Records shown |
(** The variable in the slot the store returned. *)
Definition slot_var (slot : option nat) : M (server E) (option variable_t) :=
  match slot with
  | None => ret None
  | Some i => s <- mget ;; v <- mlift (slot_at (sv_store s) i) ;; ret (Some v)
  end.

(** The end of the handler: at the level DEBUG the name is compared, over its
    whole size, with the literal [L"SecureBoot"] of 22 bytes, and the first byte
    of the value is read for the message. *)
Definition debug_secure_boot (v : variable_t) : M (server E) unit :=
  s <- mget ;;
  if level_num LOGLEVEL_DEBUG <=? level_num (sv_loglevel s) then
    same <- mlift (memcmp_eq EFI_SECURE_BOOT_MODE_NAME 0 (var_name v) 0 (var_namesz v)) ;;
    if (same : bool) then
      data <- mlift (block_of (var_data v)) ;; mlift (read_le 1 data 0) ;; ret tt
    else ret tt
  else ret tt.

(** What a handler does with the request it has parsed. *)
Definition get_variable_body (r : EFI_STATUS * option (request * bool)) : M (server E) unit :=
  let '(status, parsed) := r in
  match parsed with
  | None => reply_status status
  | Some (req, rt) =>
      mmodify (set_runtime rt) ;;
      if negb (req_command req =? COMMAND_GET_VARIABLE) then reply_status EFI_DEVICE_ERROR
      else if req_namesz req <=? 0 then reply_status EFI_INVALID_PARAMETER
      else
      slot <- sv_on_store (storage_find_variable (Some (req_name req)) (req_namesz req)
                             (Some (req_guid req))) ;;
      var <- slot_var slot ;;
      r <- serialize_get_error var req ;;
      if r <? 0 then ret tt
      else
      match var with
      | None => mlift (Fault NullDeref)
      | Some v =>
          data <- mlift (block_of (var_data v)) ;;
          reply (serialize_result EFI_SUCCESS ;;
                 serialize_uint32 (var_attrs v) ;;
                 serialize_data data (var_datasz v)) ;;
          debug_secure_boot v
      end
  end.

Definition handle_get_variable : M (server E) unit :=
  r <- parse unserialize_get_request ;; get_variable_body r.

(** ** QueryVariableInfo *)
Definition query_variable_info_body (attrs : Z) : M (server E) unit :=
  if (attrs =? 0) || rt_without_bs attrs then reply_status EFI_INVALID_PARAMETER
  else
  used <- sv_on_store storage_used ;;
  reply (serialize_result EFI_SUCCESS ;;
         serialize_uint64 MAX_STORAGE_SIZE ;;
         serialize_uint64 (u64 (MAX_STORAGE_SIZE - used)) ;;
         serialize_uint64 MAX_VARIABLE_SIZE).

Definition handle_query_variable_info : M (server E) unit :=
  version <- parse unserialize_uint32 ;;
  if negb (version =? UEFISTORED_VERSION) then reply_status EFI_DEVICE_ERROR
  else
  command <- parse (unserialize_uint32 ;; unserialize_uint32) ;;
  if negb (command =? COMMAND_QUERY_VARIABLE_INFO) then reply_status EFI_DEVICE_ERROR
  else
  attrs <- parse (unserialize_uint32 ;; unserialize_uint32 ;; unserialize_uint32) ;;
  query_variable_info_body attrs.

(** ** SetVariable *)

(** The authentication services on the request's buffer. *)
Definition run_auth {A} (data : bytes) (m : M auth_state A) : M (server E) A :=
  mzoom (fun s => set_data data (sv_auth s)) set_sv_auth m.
* * *
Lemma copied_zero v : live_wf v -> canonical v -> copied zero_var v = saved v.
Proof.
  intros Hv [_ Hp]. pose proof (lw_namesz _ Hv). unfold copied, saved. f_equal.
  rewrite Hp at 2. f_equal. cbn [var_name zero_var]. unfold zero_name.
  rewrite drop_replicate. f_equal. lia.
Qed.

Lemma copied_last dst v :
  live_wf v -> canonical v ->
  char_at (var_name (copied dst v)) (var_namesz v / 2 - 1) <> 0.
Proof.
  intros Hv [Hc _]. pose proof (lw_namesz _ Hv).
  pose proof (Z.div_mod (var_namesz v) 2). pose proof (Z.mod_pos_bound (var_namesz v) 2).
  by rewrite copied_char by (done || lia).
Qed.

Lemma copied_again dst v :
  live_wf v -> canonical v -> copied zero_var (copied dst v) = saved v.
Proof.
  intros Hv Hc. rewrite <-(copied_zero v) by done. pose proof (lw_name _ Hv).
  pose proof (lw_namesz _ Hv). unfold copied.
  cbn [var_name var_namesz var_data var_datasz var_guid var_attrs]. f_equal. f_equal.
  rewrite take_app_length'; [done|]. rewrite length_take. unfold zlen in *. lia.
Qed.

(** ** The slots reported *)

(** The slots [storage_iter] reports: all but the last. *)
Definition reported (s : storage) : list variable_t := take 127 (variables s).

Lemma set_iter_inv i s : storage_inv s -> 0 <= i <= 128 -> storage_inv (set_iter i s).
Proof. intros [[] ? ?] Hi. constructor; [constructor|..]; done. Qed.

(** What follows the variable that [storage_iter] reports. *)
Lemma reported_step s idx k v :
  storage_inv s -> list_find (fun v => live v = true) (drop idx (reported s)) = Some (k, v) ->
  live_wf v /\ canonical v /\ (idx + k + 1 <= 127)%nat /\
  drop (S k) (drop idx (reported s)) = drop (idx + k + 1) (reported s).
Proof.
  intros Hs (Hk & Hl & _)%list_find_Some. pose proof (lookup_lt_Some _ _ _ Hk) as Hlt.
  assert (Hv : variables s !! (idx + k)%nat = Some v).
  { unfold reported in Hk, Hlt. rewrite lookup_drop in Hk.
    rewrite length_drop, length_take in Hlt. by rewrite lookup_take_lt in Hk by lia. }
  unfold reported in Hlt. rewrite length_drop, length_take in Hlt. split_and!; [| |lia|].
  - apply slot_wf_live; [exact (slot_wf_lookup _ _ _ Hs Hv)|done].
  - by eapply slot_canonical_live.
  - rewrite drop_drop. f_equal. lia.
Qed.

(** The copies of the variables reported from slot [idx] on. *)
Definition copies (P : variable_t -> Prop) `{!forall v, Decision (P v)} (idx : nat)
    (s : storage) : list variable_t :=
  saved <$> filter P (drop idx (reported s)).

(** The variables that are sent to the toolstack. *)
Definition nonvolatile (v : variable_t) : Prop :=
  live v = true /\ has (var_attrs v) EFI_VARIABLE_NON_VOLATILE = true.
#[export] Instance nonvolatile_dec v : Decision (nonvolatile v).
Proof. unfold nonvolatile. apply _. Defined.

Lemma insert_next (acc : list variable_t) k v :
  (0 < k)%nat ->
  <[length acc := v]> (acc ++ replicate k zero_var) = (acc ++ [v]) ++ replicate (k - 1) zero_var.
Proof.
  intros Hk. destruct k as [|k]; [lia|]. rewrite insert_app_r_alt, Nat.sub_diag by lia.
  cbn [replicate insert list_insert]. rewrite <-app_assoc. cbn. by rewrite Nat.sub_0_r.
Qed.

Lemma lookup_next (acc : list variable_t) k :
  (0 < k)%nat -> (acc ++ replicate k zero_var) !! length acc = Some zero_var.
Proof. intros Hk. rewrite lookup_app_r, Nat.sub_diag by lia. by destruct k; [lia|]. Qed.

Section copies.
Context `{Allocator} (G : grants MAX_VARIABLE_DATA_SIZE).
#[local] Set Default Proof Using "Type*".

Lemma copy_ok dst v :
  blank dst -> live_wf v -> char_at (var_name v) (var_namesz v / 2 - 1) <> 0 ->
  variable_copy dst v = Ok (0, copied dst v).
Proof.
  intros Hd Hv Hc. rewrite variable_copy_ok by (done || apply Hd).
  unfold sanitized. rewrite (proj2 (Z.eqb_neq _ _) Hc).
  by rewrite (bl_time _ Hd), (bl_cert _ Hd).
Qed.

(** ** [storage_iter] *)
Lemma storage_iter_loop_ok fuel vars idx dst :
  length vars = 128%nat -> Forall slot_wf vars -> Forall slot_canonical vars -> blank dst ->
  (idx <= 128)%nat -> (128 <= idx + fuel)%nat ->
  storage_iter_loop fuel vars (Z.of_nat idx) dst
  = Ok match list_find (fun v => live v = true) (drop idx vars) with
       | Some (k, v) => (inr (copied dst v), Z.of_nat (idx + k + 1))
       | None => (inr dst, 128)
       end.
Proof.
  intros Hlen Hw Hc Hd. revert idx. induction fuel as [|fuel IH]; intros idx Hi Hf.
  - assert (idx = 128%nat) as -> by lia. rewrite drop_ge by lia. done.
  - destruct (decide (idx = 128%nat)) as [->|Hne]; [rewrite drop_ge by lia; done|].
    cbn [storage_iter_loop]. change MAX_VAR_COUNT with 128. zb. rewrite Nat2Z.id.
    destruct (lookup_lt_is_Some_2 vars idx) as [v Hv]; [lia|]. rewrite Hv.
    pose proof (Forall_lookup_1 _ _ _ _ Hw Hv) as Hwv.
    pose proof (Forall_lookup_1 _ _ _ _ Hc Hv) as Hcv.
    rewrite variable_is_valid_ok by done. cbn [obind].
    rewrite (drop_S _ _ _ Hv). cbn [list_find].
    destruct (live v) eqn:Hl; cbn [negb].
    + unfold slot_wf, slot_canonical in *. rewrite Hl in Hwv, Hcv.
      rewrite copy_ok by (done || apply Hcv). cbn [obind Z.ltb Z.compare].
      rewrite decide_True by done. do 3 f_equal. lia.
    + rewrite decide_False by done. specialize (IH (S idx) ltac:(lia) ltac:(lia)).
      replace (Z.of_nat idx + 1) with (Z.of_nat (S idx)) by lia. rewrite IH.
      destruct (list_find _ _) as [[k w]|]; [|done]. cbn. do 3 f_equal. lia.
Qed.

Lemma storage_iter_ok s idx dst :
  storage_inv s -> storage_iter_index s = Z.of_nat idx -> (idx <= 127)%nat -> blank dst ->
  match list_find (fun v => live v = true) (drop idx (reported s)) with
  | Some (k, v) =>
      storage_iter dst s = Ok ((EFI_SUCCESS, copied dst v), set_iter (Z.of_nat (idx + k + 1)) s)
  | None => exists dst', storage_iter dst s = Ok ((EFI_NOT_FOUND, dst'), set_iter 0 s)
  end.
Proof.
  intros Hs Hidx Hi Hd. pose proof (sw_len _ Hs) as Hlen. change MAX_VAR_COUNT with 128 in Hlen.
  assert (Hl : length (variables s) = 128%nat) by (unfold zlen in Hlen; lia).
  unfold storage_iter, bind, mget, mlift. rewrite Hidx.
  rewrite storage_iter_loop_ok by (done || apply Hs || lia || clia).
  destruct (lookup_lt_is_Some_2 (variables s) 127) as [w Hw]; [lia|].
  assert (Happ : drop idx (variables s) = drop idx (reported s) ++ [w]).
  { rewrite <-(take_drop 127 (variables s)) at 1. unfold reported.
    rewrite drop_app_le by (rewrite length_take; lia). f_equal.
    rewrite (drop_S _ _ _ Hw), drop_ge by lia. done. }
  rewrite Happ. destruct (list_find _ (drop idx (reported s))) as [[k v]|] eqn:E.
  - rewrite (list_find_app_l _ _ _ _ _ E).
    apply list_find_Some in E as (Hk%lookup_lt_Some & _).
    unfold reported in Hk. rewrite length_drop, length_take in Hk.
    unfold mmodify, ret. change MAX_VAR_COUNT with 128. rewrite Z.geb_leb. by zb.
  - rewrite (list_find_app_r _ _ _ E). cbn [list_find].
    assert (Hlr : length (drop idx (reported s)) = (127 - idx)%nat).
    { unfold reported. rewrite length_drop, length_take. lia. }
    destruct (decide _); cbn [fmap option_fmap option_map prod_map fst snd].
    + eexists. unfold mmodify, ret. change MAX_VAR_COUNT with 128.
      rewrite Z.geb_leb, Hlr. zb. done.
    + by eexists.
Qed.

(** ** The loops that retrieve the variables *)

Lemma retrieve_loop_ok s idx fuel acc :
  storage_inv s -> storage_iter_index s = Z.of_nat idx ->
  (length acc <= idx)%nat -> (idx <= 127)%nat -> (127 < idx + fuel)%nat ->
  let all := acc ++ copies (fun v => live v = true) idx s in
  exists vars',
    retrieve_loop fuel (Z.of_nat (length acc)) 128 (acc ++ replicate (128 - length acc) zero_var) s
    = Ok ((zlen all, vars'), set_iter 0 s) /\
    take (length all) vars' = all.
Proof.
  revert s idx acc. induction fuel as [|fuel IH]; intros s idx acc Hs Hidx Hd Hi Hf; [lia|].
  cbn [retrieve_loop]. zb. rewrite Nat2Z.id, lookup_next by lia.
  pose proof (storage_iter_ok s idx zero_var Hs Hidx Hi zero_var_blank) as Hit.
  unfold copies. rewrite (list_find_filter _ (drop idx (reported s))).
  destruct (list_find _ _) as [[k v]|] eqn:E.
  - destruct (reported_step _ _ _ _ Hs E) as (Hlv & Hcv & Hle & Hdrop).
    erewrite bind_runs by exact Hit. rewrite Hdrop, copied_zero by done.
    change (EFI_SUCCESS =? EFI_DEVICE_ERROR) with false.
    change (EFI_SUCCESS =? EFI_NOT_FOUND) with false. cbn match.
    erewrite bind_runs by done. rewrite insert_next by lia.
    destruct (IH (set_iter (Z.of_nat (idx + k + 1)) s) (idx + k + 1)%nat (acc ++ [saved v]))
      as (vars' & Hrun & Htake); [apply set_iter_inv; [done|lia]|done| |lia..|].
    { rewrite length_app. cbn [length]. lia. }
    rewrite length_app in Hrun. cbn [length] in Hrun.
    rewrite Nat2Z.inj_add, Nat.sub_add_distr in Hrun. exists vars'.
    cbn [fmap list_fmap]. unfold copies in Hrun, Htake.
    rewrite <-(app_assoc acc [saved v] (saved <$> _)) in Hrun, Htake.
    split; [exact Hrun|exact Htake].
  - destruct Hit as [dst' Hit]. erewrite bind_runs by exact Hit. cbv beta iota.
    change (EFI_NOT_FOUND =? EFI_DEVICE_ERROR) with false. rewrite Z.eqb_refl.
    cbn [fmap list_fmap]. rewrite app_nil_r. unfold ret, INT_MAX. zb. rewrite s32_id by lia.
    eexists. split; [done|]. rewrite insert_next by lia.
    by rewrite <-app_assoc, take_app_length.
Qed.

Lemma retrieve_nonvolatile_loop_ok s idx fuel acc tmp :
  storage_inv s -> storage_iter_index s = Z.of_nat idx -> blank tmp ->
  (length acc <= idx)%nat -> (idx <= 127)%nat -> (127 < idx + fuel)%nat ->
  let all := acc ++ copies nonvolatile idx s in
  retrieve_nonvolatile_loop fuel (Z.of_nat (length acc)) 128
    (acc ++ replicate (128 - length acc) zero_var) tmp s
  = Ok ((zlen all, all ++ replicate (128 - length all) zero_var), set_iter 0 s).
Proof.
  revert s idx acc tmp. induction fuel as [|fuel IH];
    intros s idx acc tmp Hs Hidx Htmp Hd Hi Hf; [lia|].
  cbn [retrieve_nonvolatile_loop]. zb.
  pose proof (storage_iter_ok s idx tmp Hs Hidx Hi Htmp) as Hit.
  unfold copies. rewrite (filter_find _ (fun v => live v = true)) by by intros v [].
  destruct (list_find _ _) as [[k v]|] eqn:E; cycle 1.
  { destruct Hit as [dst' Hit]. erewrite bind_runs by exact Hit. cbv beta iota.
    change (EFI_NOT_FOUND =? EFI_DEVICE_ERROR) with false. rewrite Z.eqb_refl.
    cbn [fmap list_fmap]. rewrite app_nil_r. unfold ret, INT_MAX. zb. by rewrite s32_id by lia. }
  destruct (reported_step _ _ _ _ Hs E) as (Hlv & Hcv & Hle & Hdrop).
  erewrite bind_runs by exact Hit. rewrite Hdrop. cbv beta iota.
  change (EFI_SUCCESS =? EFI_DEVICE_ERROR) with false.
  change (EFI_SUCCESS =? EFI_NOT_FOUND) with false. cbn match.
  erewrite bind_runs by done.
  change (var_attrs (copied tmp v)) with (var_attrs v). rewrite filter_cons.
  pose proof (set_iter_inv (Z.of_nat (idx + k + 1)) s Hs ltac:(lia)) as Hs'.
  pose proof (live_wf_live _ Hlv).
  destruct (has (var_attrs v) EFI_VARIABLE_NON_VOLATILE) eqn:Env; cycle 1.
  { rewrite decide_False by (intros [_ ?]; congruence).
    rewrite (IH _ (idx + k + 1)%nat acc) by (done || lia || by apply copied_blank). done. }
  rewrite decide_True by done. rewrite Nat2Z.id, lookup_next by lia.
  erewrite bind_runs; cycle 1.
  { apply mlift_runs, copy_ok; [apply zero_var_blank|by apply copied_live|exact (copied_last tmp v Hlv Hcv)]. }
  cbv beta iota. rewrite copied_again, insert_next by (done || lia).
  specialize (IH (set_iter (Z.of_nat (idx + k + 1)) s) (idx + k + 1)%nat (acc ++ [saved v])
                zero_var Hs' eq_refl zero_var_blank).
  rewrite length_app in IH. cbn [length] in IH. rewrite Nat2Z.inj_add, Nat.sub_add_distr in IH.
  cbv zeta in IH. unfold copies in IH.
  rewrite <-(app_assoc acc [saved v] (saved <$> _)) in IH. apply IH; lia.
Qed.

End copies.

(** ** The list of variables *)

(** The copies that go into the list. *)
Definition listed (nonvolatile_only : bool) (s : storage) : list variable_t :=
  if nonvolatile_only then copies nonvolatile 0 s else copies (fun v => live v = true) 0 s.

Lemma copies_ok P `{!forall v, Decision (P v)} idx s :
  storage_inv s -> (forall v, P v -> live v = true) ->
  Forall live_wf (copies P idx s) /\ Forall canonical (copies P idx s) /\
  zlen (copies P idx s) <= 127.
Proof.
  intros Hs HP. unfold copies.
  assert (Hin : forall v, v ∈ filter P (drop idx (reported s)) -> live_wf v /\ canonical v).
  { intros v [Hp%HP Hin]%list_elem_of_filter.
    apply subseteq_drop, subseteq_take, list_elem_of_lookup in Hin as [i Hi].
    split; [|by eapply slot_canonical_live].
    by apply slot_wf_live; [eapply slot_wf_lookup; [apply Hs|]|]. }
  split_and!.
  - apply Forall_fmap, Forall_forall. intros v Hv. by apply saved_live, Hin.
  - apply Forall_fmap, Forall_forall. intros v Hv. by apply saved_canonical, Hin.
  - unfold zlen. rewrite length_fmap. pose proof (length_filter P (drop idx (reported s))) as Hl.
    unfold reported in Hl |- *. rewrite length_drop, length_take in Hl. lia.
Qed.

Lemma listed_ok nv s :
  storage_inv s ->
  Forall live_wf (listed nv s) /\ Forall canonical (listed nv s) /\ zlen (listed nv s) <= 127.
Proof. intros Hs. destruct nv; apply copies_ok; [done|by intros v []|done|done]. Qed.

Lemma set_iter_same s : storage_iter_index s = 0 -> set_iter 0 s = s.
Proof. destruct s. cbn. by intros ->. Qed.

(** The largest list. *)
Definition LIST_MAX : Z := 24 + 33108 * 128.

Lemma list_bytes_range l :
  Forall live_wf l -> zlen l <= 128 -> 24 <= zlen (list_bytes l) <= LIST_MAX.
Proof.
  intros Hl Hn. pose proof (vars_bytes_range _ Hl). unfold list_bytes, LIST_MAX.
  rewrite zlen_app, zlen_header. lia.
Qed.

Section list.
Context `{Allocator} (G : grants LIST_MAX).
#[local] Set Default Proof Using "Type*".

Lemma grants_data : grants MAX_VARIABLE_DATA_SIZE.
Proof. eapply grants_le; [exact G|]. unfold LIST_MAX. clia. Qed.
...
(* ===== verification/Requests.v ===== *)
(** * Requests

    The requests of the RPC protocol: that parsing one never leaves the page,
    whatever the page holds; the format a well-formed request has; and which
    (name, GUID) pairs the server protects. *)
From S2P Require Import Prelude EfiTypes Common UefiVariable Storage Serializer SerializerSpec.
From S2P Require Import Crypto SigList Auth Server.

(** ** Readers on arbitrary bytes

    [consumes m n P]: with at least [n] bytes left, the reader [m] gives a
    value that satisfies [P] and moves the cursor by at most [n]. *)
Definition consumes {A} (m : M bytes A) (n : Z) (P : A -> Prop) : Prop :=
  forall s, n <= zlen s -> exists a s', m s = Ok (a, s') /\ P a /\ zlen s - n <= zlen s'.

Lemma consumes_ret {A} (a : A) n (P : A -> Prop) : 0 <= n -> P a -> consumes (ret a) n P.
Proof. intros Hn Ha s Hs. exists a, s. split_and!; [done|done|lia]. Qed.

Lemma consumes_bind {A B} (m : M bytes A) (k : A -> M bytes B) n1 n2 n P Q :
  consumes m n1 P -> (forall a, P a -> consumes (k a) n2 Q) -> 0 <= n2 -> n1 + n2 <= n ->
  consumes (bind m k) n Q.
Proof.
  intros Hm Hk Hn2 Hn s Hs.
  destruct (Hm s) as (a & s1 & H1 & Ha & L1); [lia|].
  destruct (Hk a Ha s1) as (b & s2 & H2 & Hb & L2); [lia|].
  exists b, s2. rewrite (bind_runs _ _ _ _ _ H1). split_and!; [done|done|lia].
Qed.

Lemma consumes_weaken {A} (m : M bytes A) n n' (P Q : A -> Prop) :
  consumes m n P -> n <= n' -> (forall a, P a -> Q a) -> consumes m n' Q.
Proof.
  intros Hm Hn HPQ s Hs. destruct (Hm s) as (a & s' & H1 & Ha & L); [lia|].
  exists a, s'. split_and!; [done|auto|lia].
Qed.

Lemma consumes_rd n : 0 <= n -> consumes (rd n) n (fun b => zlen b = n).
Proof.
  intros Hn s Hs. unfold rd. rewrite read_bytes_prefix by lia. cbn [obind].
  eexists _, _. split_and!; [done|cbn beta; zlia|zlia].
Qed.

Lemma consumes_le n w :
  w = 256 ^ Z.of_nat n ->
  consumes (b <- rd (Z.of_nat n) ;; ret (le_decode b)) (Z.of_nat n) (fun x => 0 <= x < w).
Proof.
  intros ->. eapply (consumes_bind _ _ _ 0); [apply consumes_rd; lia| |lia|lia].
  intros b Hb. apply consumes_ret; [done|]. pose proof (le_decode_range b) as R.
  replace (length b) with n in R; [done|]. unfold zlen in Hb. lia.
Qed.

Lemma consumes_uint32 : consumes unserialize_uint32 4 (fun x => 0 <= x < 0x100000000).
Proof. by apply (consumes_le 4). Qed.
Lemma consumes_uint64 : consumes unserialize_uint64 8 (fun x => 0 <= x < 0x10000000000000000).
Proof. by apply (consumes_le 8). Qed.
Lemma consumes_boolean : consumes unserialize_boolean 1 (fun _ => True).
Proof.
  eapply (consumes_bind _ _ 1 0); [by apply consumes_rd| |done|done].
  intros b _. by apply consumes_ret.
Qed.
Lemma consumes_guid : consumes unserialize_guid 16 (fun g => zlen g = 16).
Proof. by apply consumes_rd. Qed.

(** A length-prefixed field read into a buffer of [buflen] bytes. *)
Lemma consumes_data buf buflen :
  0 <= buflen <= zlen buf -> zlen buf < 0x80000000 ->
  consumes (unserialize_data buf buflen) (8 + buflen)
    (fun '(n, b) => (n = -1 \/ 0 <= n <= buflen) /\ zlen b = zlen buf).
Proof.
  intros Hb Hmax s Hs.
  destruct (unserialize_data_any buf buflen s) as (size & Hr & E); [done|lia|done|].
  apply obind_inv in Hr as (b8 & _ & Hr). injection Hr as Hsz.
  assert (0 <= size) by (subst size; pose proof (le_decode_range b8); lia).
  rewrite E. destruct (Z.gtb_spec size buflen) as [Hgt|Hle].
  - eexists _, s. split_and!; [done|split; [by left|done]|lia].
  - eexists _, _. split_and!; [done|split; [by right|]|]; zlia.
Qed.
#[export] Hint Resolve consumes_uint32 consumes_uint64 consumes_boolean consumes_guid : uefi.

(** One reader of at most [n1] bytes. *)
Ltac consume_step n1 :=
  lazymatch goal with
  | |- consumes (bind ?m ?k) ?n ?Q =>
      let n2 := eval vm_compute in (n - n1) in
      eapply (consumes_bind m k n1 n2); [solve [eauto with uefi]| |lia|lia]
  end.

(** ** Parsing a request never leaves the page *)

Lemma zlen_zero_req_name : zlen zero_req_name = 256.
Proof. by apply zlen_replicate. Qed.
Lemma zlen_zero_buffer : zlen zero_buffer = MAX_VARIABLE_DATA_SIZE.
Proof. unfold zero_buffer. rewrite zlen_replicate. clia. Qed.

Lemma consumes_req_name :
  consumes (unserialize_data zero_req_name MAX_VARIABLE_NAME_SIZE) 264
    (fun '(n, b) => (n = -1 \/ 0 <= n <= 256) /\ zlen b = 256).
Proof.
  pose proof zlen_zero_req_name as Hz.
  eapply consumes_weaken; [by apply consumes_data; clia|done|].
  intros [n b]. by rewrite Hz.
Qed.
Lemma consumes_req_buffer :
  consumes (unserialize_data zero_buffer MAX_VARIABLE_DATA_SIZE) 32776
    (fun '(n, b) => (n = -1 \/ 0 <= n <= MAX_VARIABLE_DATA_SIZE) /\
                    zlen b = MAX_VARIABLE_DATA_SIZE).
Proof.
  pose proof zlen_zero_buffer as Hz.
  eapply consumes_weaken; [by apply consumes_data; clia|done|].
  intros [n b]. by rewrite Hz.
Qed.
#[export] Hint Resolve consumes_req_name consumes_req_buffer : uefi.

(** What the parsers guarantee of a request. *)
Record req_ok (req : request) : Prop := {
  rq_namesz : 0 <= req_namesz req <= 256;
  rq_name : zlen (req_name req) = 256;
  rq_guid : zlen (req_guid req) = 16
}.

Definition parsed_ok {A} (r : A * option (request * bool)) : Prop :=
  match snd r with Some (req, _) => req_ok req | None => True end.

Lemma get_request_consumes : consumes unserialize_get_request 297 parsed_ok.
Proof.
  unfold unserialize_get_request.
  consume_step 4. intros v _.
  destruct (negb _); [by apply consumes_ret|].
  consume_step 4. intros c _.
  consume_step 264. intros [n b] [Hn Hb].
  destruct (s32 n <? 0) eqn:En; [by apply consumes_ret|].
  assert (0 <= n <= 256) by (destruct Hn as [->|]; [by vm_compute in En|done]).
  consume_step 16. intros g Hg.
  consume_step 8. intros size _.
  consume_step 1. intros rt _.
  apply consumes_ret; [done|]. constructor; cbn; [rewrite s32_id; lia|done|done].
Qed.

Exercise description |
Taking the entries above, write out exactly the lines starting with the line containing "- rewrite drop_drop. f_equal. lia." and going on through the line containing "live v = true /\", both included, and nothing else.

Output for this task |
  - rewrite drop_drop. f_equal. lia.
Qed.

(** The copies of the variables reported from slot [idx] on. *)
Definition copies (P : variable_t -> Prop) `{!forall v, Decision (P v)} (idx : nat)
    (s : storage) : list variable_t :=
  saved <$> filter P (drop idx (reported s)).

(** The variables that are sent to the toolstack. *)
Definition nonvolatile (v : variable_t) : Prop :=
  live v = true /\ has (var_attrs v) EFI_VARIABLE_NON_VOLATILE = true.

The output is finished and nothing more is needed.